## ABOUT THIS EXERCISE:
What lines of the data hold the string "assert"? Copy them all.

-------- INFORMATION

Lemma todos_los_puntos_between (n_verificacion : Z) (f : pyfun R)
    (a b tolerancia x : R) :
  a < b -> 0 < tolerancia ->
  In x (todos_los_puntos n_verificacion f a b tolerancia
          (Exact.to_Z a) (Exact.to_Z b)) ->
  a <= x <= b.
Proof.
  intros Hab Htol. unfold todos_los_puntos.
  set (grid := np_linspace a b n_verificacion).
  assert (Hgrid : forall y, In y grid -> a <= y <= b).
  { intros y. apply np_linspace_between; lra. }
  rewrite !in_app_iff.
  intros [[<-|[<-|[]]]|[Hx|[[Hx|Hx]|Hx]]]; try lra; try (apply Hgrid; exact Hx).
  - unfold refinados in Hx. apply in_flat_map in Hx.
    destruct Hx as [i [Hi Hx]]. apply sospechosos_bound in Hi.
    revert Hx. apply np_linspace_between; apply Hgrid, nth_In; lia.
  - apply in_flat_map in Hx. destruct Hx as [p [Hp Hx]].
    apply pyset_incl, puntos_especiales_R in Hp. destruct Hp as [Hp _].
    apply vecinos_R in Hx. lra.
Qed.

(** C10 (in exact arithmetic).  Over the reals, for [a < b] and a
    positive tolerance, every point at which a run of [verificar_dominio]
    evaluates the function lies in [[a, b]]: the end points, the uniform
    grid, the refined gaps, the special points and their neighbours at
    distance [tolerancia].  It holds for both copies of
    Clase_Integrales.py and for Int.py.  The statement is about which
    points are probed, not about their order. *)
Theorem verificar_dominio_probes_inside (f : pyfun R) (a b tolerancia : R) :
  a < b -> 0 < tolerancia ->
  Forall (fun x => a <= x <= b) (fst (verificar_dominio f a b tolerancia)) /\
  Forall (fun x => a <= x <= b) (fst (verificar_dominio_2 f a b tolerancia)) /\
  Forall (fun x => a <= x <= b) (fst (Int.verificar_dominio f a b tolerancia)).
Proof.
  intros Hab Htol.
  assert (Ia : int_ a = Ok (Exact.to_Z a)) by reflexivity.
  assert (Ib : int_ b = Ok (Exact.to_Z b)) by reflexivity.
  repeat split; apply Forall_forall; intros x Hx.
  - destruct (verificar_dominio_body_spec 1000000 f a b tolerancia Ia Ib)
      as [I _].
    apply (@todos_los_puntos_between 1000000 f a b tolerancia x Hab Htol).
    apply I. exact Hx.
  - destruct (verificar_dominio_body_spec 1000 f a b tolerancia Ia Ib)
      as [I _].
    apply (@todos_los_puntos_between 1000 f a b tolerancia x Hab Htol).
    apply I. exact Hx.
  - destruct (verificar_dominio_Int_spec f a b tolerancia Ia Ib) as [I _].
    apply (@todos_los_puntos_between 1000 f a b tolerancia x Hab Htol).
    apply I. exact Hx.
Qed.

----------------

## RESPONSE BELOW:
  assert (Hgrid : forall y, In y grid -> a <= y <= b).
  assert (Ia : int_ a = Ok (Exact.to_Z a)) by reflexivity.
  assert (Ib : int_ b = Ok (Exact.to_Z b)) by reflexivity.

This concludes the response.